## WORK INSTRUCTIONS
Only one stretch of the data is wanted: the line containing "intros Hin. apply", the line containing "delete_fields (VStr <$> extras) (mk d)", and every line between them, copied exactly.

## DATA TO USE
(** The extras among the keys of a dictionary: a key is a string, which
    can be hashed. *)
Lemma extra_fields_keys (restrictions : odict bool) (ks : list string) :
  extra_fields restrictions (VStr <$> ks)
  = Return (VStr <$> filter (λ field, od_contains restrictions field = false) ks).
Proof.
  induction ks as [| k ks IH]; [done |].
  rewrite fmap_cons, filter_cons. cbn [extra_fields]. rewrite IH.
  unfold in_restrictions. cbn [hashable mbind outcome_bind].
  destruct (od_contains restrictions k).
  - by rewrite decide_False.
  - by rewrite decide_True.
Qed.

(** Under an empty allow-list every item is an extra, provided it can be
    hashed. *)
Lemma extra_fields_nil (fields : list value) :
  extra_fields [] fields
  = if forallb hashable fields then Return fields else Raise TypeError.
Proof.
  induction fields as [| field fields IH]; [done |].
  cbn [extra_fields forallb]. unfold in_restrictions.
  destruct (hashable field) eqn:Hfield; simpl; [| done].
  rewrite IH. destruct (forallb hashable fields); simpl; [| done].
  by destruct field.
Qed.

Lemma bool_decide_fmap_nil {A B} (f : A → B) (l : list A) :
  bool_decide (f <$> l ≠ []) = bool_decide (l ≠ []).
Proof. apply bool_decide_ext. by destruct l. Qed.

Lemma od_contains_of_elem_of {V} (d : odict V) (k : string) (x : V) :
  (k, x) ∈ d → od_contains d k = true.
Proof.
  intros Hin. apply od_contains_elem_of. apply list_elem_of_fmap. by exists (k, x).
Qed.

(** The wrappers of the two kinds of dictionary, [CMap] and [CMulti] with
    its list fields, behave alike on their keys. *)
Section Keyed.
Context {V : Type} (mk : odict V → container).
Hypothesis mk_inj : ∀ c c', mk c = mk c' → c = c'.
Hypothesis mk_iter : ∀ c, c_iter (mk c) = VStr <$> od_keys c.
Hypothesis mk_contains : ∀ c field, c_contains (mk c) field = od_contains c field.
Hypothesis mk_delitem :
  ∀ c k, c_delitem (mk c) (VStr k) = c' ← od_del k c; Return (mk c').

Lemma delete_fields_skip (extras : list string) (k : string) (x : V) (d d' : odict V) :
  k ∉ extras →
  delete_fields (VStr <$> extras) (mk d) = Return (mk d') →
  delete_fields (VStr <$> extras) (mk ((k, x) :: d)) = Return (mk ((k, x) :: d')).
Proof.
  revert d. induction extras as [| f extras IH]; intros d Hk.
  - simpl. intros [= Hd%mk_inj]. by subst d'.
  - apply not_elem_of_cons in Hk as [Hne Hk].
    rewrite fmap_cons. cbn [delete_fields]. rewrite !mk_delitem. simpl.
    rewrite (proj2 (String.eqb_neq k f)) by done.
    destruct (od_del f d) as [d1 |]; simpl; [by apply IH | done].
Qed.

## EXERCISE RESPONSE
  intros Hin. apply od_contains_elem_of. apply list_elem_of_fmap. by exists (k, x).
Qed.

(** The wrappers of the two kinds of dictionary, [CMap] and [CMulti] with
    its list fields, behave alike on their keys. *)
Section Keyed.
Context {V : Type} (mk : odict V → container).
Hypothesis mk_inj : ∀ c c', mk c = mk c' → c = c'.
Hypothesis mk_iter : ∀ c, c_iter (mk c) = VStr <$> od_keys c.
Hypothesis mk_contains : ∀ c field, c_contains (mk c) field = od_contains c field.
Hypothesis mk_delitem :
  ∀ c k, c_delitem (mk c) (VStr k) = c' ← od_del k c; Return (mk c').

Lemma delete_fields_skip (extras : list string) (k : string) (x : V) (d d' : odict V) :
  k ∉ extras →
  delete_fields (VStr <$> extras) (mk d) = Return (mk d') →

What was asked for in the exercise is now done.